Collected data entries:
· · · · ·

(** X6: After a check-in has succeeded, the leaderboard of the date has one
    entry more than before, and shows the user by name and picture with
    the time of the request and the submitted photo. *)
Theorem checkin_then_leaderboard :
  forall db user data today now t d,
    users_exist db ->
    user_get db (User.id user) = Some user ->
    snd (run (checkin user data today now) db) = inr (CheckedIn t d) ->
    let db' := fst (run (checkin user data today now) db) in
    exists before after,
      run (get_leaderboard today) db = (db, inr (Leaderboard today before)) /\
      run (get_leaderboard today) db' = (db', inr (Leaderboard today after)) /\
      List.length after = S (List.length before) /\
      exists e,
        In e after /\
        Entry.name e = User.name user /\
        Entry.picture e = User.picture user /\
        Entry.check_in_time e = now /\
        Entry.photo e = match data with
                        | Some j => Json.photo j
                        | None => None
                        end.
Proof.
  intros db user data today now t d Hfk Hu H.
  destruct (checkin_succeeded _ _ _ _ _ H)
    as [_ [F [j [lat [lng [distance [-> [_ [_ [_ [_ [_ [_ Hdb]]]]]]]]]]]]].
  cbv zeta. rewrite Hdb.
  fold (new_checkin user lat lng (Json.photo j) today now (next_id db)).
  set (row := new_checkin user lat lng (Json.photo j) today now (next_id db)).
  set (db' := {| users := users db; checkins := checkins db ++ [row] |}).
  assert (Hfk' : users_exist db').
  { intros r Hr. unfold db' in Hr. cbn [checkins] in Hr.
    apply in_app_or in Hr as [Hr | [<- | []]].
    - exact (Hfk r Hr).
    - unfold user_get, db', row. cbn [users new_checkin CheckIn.user_id].
      fold (user_get db (User.id user)). rewrite Hu. discriminate. }
  destruct (@leaderboard_entries_run db (all_by_date db today)
              (fun r Hr => Hfk r (proj1 (all_by_date_In db today r Hr))) 0%nat)
    as [before [Hrun [Hshow _]]].
  destruct (@leaderboard_entries_run db' (all_by_date db' today)
              (fun r Hr => Hfk' r (proj1 (all_by_date_In db' today r Hr))) 0%nat)
    as [after [Hrun' [Hshow' _]]].
  exists before, after.
  split; [rewrite get_leaderboard_run, Hrun; reflexivity |].
  split; [rewrite get_leaderboard_run, Hrun'; reflexivity |].
  assert (Hfilter : filter (by_date today) (checkins db')
                    = filter (by_date today) (checkins db) ++ [row]).
  { unfold db'. cbn [checkins]. rewrite filter_app. cbn [filter].
    unfold by_date at 2, row. cbn [new_checkin CheckIn.check_in_date].
    rewrite Z.eqb_refl. reflexivity. }
  split.
  - rewrite <- (Forall2_length Hshow), <- (Forall2_length Hshow').
    rewrite (Permutation_length (all_by_date_perm db' today)).
    rewrite (Permutation_length (all_by_date_perm db today)).
    rewrite Hfilter, length_app. simpl. lia.
  - assert (Hin : In row (all_by_date db' today)).
    { apply (Permutation_in _ (Permutation_sym (all_by_date_perm db' today))).
      rewrite Hfilter. apply in_or_app. right. left. reflexivity. }
    destruct (@Forall2_In_l _ _ _ _ _ row Hshow' Hin)
      as [e [He [u [Hget [Hname [Hpic [Htime Hphoto]]]]]]].
    assert (Eu : u = user).
    { unfold user_get, db', row in Hget.
      cbn [users new_checkin CheckIn.user_id] in Hget.
      fold (user_get db (User.id user)) in Hget. congruence. }
    subst u. exists e. repeat split; assumption.
Qed.

Lemma checkin_then_leaderboard_witness :
  users_exist only_alice /\
  user_get only_alice (User.id alice) = Some alice /\
  snd (run (checkin alice at_the_park 739000%Z 900%Z) only_alice)
  = inr (CheckedIn 900%Z (round1 0)) /\
  exists before after,
    run (get_leaderboard 739000%Z) only_alice
    = (only_alice, inr (Leaderboard 739000%Z before)) /\
    run (get_leaderboard 739000%Z)
        (fst (run (checkin alice at_the_park 739000%Z 900%Z) only_alice))
    = (fst (run (checkin alice at_the_park 739000%Z 900%Z) only_alice),
       inr (Leaderboard 739000%Z after)) /\
    List.length after = S (List.length before).
Proof.
  assert (Hfk : users_exist only_alice) by (intros r []).
  assert (Hu : user_get only_alice (User.id alice) = Some alice) by reflexivity.
  pose proof alice_checks_in as S.
  split; [exact Hfk |]. split; [exact Hu |]. split; [exact S |].
  destruct (@checkin_then_leaderboard only_alice alice at_the_park
              739000%Z 900%Z _ _ Hfk Hu S)
    as [before [after [H1 [H2 [H3 _]]]]].
  exists before, after. auto.
Defined.

(** All the dates of the table, most recent first, before the limit. *)
Lemma all_dates_desc_sorted db :
  StronglySorted Z.gt
    (sort_by date_desc
       (nodup Z.eq_dec (map CheckIn.check_in_date (checkins db)))).
Proof.
  set (ds := nodup Z.eq_dec (map CheckIn.check_in_date (checkins db))).
  assert (Hnd : NoDup (sort_by date_desc ds)).
  { eapply Permutation_NoDup;
      [apply Permutation_sym, sort_by_perm | apply NoDup_nodup]. }
  assert (Hs : StronglySorted (fun a b => date_desc a b = true)
                 (sort_by date_desc ds)).
  { apply sort_by_sorted; unfold date_desc.
    - intros x y. rewrite !Z.leb_le. lia.
    - intros x y z. rewrite !Z.leb_le. lia. }
  induction Hs as [| x l Hs IH Hx]; [constructor |].
  inversion Hnd as [| ? ? Hnotin Hnd']; subst.
  constructor; [apply IH; exact Hnd' |].
  rewrite Forall_forall in *. intros y Hy.
  specialize (Hx y Hy). unfold date_desc in Hx. apply Z.leb_le in Hx.
  assert (x <> y) by (intros ->; contradiction). lia.
Qed.

Lemma StronglySorted_app_lr (A : Type) (R : A -> A -> Prop) l1 l2 :
  StronglySorted R (l1 ++ l2) ->
  forall x y, In x l1 -> In y l2 -> R x y.
Proof.
  induction l1 as [| a l1 IH]; intros Hs x y Hx Hy; [contradiction |].
  simpl in Hs. inversion Hs as [| ? ? Hs' Ha]; subst.
  destruct Hx as [<- | Hx].
  - rewrite Forall_forall in Ha. apply Ha. apply in_or_app. right. exact Hy.
  - eapply IH; eauto.
Qed.

(** The limit keeps the most recent dates: a date of the table that the
    window leaves out is older than all the dates it holds, of which there
    are then [n]. *)
Lemma distinct_dates_desc_recent db n d :
  In d (map CheckIn.check_in_date (checkins db)) ->
  In d (distinct_dates_desc db n) \/
  (List.length (distinct_dates_desc db n) = n /\
   forall d', In d' (distinct_dates_desc db n) -> (d < d')%Z).
Proof.
  intros Hd. unfold distinct_dates_desc.
  set (L := sort_by date_desc
              (nodup Z.eq_dec (map CheckIn.check_in_date (checkins db)))).
  assert (HL : In d L).
  { apply (Permutation_in _ (Permutation_sym (sort_by_perm date_desc _))).
    apply nodup_In. exact Hd. }
  rewrite <- (firstn_skipn n L) in HL.
  apply in_app_or in HL as [HL | HL]; [left; exact HL | right].
  split.
  - rewrite length_firstn. apply Nat.min_l.
    destruct (Nat.le_gt_cases n (List.length L)) as [Hle | Hgt]; [exact Hle |].
    rewrite skipn_all2 in HL by lia. contradiction.
  - intros d' Hd'.
    pose proof (all_dates_desc_sorted db) as Hs. fold L in Hs.
    rewrite <- (firstn_skipn n L) in Hs.
    pose proof (@StronglySorted_app_lr _ _ _ _ Hs d' d Hd' HL). lia.
Qed.

(** X8: The history is complete up to its limit: every date that has a
    check-in has its day in the history, unless the history is full with
    30 days that are all more recent. *)
Theorem history_most_recent :
  forall db,
    users_exist db ->
    exists history,
      run get_history db = (db, inr (History history)) /\
      forall d,
        In d (map CheckIn.check_in_date (checkins db)) ->
        In d (map Day.date history) \/
        (List.length history = 30%nat /\
         forall day, In day history -> (d < Day.date day)%Z).
Proof.
  intros db Hfk.
  destruct (history_days_run Hfk (distinct_dates_desc db 30))
    as [history [Hrun [Hdates _]]].
  exists history.
  split; [unfold get_history; cbn [run]; rewrite run_bind, Hrun; reflexivity |].
  intros d Hd.
  destruct (distinct_dates_desc_recent db 30 d Hd) as [Hin | [Hlen Hold]].
  - left. rewrite Hdates. exact Hin.
  - right. split.
    + rewrite <- (length_map Day.date), Hdates. exact Hlen.
    + intros day Hday. apply Hold. rewrite <- Hdates.
      apply in_map. exact Hday.
Qed.

Lemma history_most_recent_witness :
  users_exist both_checked_in /\
  exists history,
    run get_history both_checked_in = (both_checked_in, inr (History history)) /\
    (In 739000%Z (map Day.date history) \/
     (List.length history = 30%nat /\
      forall day, In day history -> (739000 < Day.date day)%Z)).
Proof.
  split; [exact both_checked_in_users_exist |].
  destruct (history_most_recent both_checked_in_users_exist)
    as [history [Hrun Hall]].
  exists history. split; [exact Hrun |].
  apply Hall. left. reflexivity.
Defined.

(** X9: No day of the history is empty: a day has as many entries as the table
    has check-ins for its date, and at least one. *)
Theorem history_days_not_empty :
  forall db,
    users_exist db ->
    exists history,
      run get_history db = (db, inr (History history)) /\
      forall day,
        In day history ->
        List.length (Day.entries day)
        = List.length (filter (by_date (Day.date day)) (checkins db)) /\
        (1 <= List.length (Day.entries day))%nat.
Proof.
  intros db Hfk.
  destruct (history_days_run Hfk (distinct_dates_desc db 30))
    as [history [Hrun [Hdates Hdays]]].
  exists history.
  split; [unfold get_history; cbn [run]; rewrite run_bind, Hrun; reflexivity |].
  intros day Hday.
  rewrite Forall_forall in Hdays.
  destruct (Hdays day Hday) as [lb [Hlb Hentries]].
  destruct (@leaderboard_entries_run db (all_by_date db (Day.date day))
              (fun r Hr => Hfk r (proj1 (all_by_date_In db (Day.date day) r Hr)))
              0%nat)
    as [lb' [Hrun' [Hshow _]]].
  rewrite get_leaderboard_run, Hrun' in Hlb.
  assert (lb' = lb) by congruence. subst lb'.
  assert (Hlen : List.length (Day.entries day)
                 = List.length (filter (by_date (Day.date day)) (checkins db))).
  { rewrite Hentries, length_map, <- (Forall2_length Hshow).
    apply Permutation_length, all_by_date_perm. }
  split; [exact Hlen |].
  rewrite Hlen.
  assert (Hd : In (Day.date day) (map CheckIn.check_in_date (checkins db))).
  { apply (distinct_dates_desc_In db 30). rewrite <- Hdates.
    apply in_map. exact Hday. }
  apply in_map_iff in Hd as [r [Hr Hin]].
  assert (Hf : In r (filter (by_date (Day.date day)) (checkins db))).
  { apply filter_In. split; [exact Hin |]. apply Z.eqb_eq. exact Hr. }
  destruct (filter (by_date (Day.date day)) (checkins db));
    [contradiction | simpl; lia].
Qed.

Lemma history_days_not_empty_witness :
  users_exist both_checked_in /\
  exists history,
    run get_history both_checked_in = (both_checked_in, inr (History history)) /\
    forall day, In day history -> (1 <= List.length (Day.entries day))%nat.
Proof.
  split; [exact both_checked_in_users_exist |].
  destruct (history_days_not_empty both_checked_in_users_exist)
    as [history [Hrun Hall]].
  exists history. split; [exact Hrun |].
  intros day Hday. exact (proj2 (Hall day Hday)).
Defined.

(* ================================================================== *)
(** * More on check-ins served together *)
(* ================================================================== *)

Lemma attempt_request_query a :
  valid_attempt a -> attempt_request a = attempt_query a.
Proof.
  intros [E [Hd [Hp1 Hp2]]]. unfold attempt_request, attempt_query.
  apply checkin_in_range; assumption.
Qed.

Lemma first_none_exists db uid d :
  first_by_user_date db uid d = None ->
  existsb (by_user_date uid d) (checkins db) = false.
Proof. intros H. apply find_none_existsb. exact H. Qed.

(** One operation of an attempt that finds no row of its user and date. *)
Lemma pending_step a db p :
  pending a p ->
  first_by_user_date db (User.id (at_user a)) (at_today a) = None ->
  (p = attempt_query a /\ exec_op db p = (db, attempt_commit a)) \/
  (p = attempt_commit a /\
   exec_op db p =
   ({| users := users db;
       checkins := checkins db ++ [attempt_row a (next_id db)] |},
    attempt_done a)).
Proof.
  intros [|] F.
  - left. split; [reflexivity |]. unfold attempt_query. cbn [exec_op].
    rewrite F. reflexivity.
  - right. split; [reflexivity |].
    unfold attempt_commit, after_first. cbn [exec_op].
    rewrite (add_commit_after_first_none _ _ (at_lat a) (at_lng a) (at_photo a)
               _ (at_now a) F).
    reflexivity.
Qed.

(** One operation of an attempt that finds the row of another attempt. *)
Lemma beaten_step a t db p row :
  beaten a t p ->
  first_by_user_date db (User.id (at_user a)) (at_today a) = Some row ->
  CheckIn.check_in_time row = t ->
  fst (exec_op db p) = db /\ beaten a t (snd (exec_op db p)).
Proof.
  intros H F Ht. destruct H as [p [|] | |].
  - unfold attempt_query. cbn [exec_op]. rewrite F. cbn [after_first fst snd].
    rewrite Ht. split; [reflexivity | apply beaten_answered].
  - unfold attempt_commit, after_first. cbn [exec_op]. unfold add_commit.
    cbn [new_checkin CheckIn.user_id CheckIn.check_in_date].
    assert (X : existsb (by_user_date (User.id (at_user a)) (at_today a))
                  (checkins db) = true).
    { apply find_some_existsb. unfold first_by_user_date in F. congruence. }
    rewrite X. split; [reflexivity | apply beaten_refused].
  - split; [reflexivity | apply beaten_answered].
  - split; [reflexivity | apply beaten_refused].
Qed.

· · · · ·

# Required work
Output nothing but the number of lines in the data containing the string "operation".

# Your response
2